Saarbrücken: Akustik-Probleme und Schnee-Chaos

„Jetzt wird es ja langsam Sommer“. Das war wohl der Spruch des Tages. Damit hatte Udo unbeabsichtigt die Lacher auf seiner Seite. Unbeabsichtigt, weil es gar nicht lustig gedacht war.
Auch wenn es nicht alle mitbekommen haben, die Wahrheit sah leider anders aus: Ich kann mich nicht erinnern, bei uns schon mal so viel Schnee gesehen zu haben. Den ganzen Tag über hat es kräftig geschneit. Schnee und Eis haben den Verkehr in Südwest-Deutschland teilweise komplett lahm gelegt. Die Straßen wurden nur in Ausnahmefällen geräumt, da es ja gerade modern ist, überall zu streiken.
Udo aber wollte diesem Trend einfach nicht folgen. Er streikte nicht. „Udo Jürgens wird das Konzert auf alle Fälle spielen!“, sagte mir der Veranstalter am Telefon „und wenn Sie nicht kommen können, verfallen Ihre Karten.“ Ok, dann auf ins Schneechaos.
Für ein Udo-Konzert würde doch jeder sein Leben riskieren. Na gut, nicht jeder, denn einige (Un)vernünftige blieben zu Hause, mit der Hoffnung, das Konzert werde abgesagt, was beim Blick aus dem Fenster und beim Anhören der Staumeldungen und Nachrichten geradezu offensichtlich erschien.
Doch erstaunlich wenige Plätze in der Halle blieben leer. Die Große Mehrheit kämpfte sich durch Schnee und Eis.

Es ist ja irgendwie lustig, dass meine letzten Konzerte überwiegend bei Extrembedingungen stattfanden: Sturm und Gewitter beim Open-Air in Wiesbaden, zwei Wochen später schwüle Hitze in Trier, und als ich 2004 nach Frankfurt wollte, gab’s schon einmal ein Schneechaos.

Nach meiner Wetter-Kritik muss ich nun leider auch mit einem kritischen Punkt beginnen, was das Konzert angeht: Der Klang in der Halle war zeitweise eine Zumutung. Ich weiß nicht, was da schief gelaufen ist. Vielleicht ist ja die ganze Tontechnik irgendwo im Schnee stecken geblieben, so dass man auf eine Amateur-Ausstattung zurückgreifen musste. Das wär zumindest eine plausible Erklärung. Doch wenn es wirklich die Ausstattung war, die Udo immer dabei hat, würd ich mir mal dringend überlegen, den Tontechniker zu wechseln.

Wenn der laute Big-Band-Sound dröhnte, war Udo’s Stimme sehr schlecht zu verstehen und klang irgendwie so leer. Ich kenn mich zwar nicht aus, aber irgendetwas fehlte bei der Abmischung von Udo’s Stimme.
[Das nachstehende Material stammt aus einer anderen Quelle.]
(** * M5Stack SHT30 driver: a shallow embedding and its properties

    The Python package [m5stack] drives a Sensirion SHT30 temperature and
    humidity sensor over I2C.  This development embeds

    - [m5stack/sht30.py]: the real driver [SHT30] (one measurement cycle
      [_measure_raw] and the three accessors) and the simulated driver
      [SHT30Fake];
    - the collaborators that [sht30.py] imports but that are not part of
      the sources at hand ([sht30_codec], [conversion_utils],
      [exceptions]); they are modelled from the written specification and
      marked as such.

    Python [int] is [Z], [bytes] is a [list Z] of values in [0, 256),
    [float] is the binary64 primitive [float], exceptions are an error
    type, and I/O is explicit state passing over a world with a call log. *)

From Stdlib Require Import ZArith List String Bool Lia.
From Stdlib Require Import QArith Qabs.
From Stdlib Require Import Floats.
Import ListNotations.

Open Scope Z_scope.

(* ------------------------------------------------------------------ *)
(** ** Exceptions and results *)

(** The two ways the codec rejects a frame. *)
Inductive protocol_error : Type :=
| MalformedLength (got : nat)
| ChecksumMismatch.

(** Python exceptions that can travel through the driver.  [OSError]
    stands for the class and all its subclasses and carries [str(error)];
    [OtherException] is any exception class that does not derive from
    [OSError] (for instance the [ValueError] of [bytes(...)] or of
    [time.sleep]).  [SHT30Error msg cause] is [m5stack.exceptions.SHT30Error]
    raised with message [msg] and [__cause__] set by [raise ... from]; the
    specification calls it the transport error.  [ProtocolError] is the
    codec's failure. *)
Inductive exn : Type :=
| OSError (msg : string)
| OtherException (cls msg : string)
| ProtocolError (kind : protocol_error)
| SHT30Error (msg : string) (cause : exn).

Inductive result (A : Type) : Type :=
| Ok (value : A)
| Raise (error : exn).

Arguments Ok {A} value.
Arguments Raise {A} error.

(* ------------------------------------------------------------------ *)
(** ** Frame codec ([m5stack.sht30_codec]) *)

Module Codec.

(** Modelled from the spec: the module [m5stack/sht30_codec.py] is missing;
    one shift step of the CRC-8 register, MSB first, polynomial 0x31: when
    the top bit is set the shifted register is xored with the polynomial,
    and the register is kept on 8 bits. *)
Definition crc8_step (crc : Z) : Z :=
  if Z.testbit crc 7
  then Z.land (Z.lxor (Z.shiftl crc 1) 0x31) 0xFF
  else Z.land (Z.shiftl crc 1) 0xFF.

(** Modelled from the spec: the module [m5stack/sht30_codec.py] is missing;
    a data byte is xored into the register, which is then shifted 8 times. *)
Definition crc8_byte (crc byte : Z) : Z :=
  Nat.iter 8 crc8_step (Z.lxor crc byte).

(** Modelled from the spec: the module [m5stack/sht30_codec.py] is missing;
    CRC-8 with polynomial 0x31, initial value 0xFF, MSB-first bit order and
    no final XOR. *)
Definition crc8 (data : list Z) : Z :=
  fold_left crc8_byte data 0xFF.

(** Modelled from the spec: the module [m5stack/sht30_codec.py] is missing;
    the big-endian unsigned integer held by a byte string
    ([int.from_bytes(data, "big")]). *)
Definition from_bytes_big (data : list Z) : Z :=
  fold_left (fun acc byte => Z.lor (Z.shiftl acc 8) byte) data 0.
Leider wirkten seine hohen Töne dadurch sehr angestrengt.
Auch der Sänger selbst merkte schon beim ersten Lied, dass da gerade etwas ganz und gar nicht passt. Während des Schlusstons machte Udo mit beiden Armen wilde Zeichen in die Luft. Kurz darauf, beim Applaus, wiederholte er die Zeichen und schimpfte vor sich hin.
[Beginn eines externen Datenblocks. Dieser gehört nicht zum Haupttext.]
(** X1: the table has a bucket for [w] exactly when some checksum with
    weak checksum [w] came in, and the bucket is then those checksums, and
    only those, in the order they came in. *)
Theorem X1_bucket_is_the_checksums_in_arrival_order (c : list BlockChecksum) (w : Z) :
  (build_table c !! w = None <-> Forall (fun b => bc_Weak b <> w) c)
  /\ (forall bs, build_table c !! w = Some bs ->
                 bs <> [] /\ bs = List.filter (fun b => Z.eqb (bc_Weak b) w) c).
Proof.
  split; [apply build_table_None_iff|].
  rewrite build_table_lookup.
  - intros bs. fold (bucket_of w c). destruct (bucket_of w c); [discriminate|].
    intros [= <-]. split; [discriminate|reflexivity].
Qed.

(** X2: no checksum is dropped: whatever came in, with an Error or
    without, sits in the bucket of its weak checksum. *)
Theorem X2_every_checksum_is_indexed (c : list BlockChecksum) (sum : BlockChecksum) :
  In sum c ->
  exists bs, build_table c !! bc_Weak sum = Some bs /\ In sum bs.
Proof.
  intros Hin.
  assert (Hb : In sum (bucket_of (bc_Weak sum) c)).
  { unfold bucket_of. apply filter_In. split; [exact Hin|apply Z.eqb_refl]. }
  rewrite build_table_lookup. destruct (bucket_of (bc_Weak sum) c) as [|b bs]; [destruct Hb|].
  eauto.
Qed.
Ich denke, bei der heutigen Technik muss es doch möglich sein, eine gute Akustik hinzubekommen. Solche Probleme drücken doch auch die Stimmung der Künstler auf die Bühne. Und das schadet dem Konzertfluss und muss nicht sein.
Der Konzertbeginn stand wirklich unter keinem guten Stern. Denn nicht nur die Akustik drückte Udo’s Laune:
Als beim obligatorischen Begrüßungsgespräch (über die langjährigen Fans und auch die Mitgeschleppten) eine Frau von der Tribüne laut rein gerufen hatte, unterbrach er und begrüßte die Frau mit dem gewohnt ironischen Unterton („Ich dachte schon, du wärst heute mal nicht da“). Dann fing die Frau an zu singen: „Ich war noch niemals in New York…“. Die Selbstdarstellerin hatte erreicht, was sie wollte: Das Publikum lachte. Doch Udo war ganz und gar nicht erfreut. Er sagte etwas in der Art: „Jetzt hab ich den Faden verloren.“, machte dann aber an einer anderen Stelle weiter.
Nach ein paar Sätzen drehte er sich noch einmal zu der Frau und sagte sichtlich gereizt: „Und Ihnen möchte ich noch mal was sagen: Wenn Sie nur auf dieses eine Lied warten, dann schlag ich Ihnen vor, um die Ecke zu gehen, was zu trinken und in anderthalb Stunden wieder rein zu schauen.“

Also meine Bitte an alle Selbstdarsteller:
Wenn ihr Udo’s Stimmung und damit unter Umständen ein ganzen Konzert vermiesen wollt, dann macht weiter so. Ansonsten haltet die Klappe oder kauft euch eine CD mit den Ballerman-Hits von ihm. Dazu könnt ihr dann daheim grölen!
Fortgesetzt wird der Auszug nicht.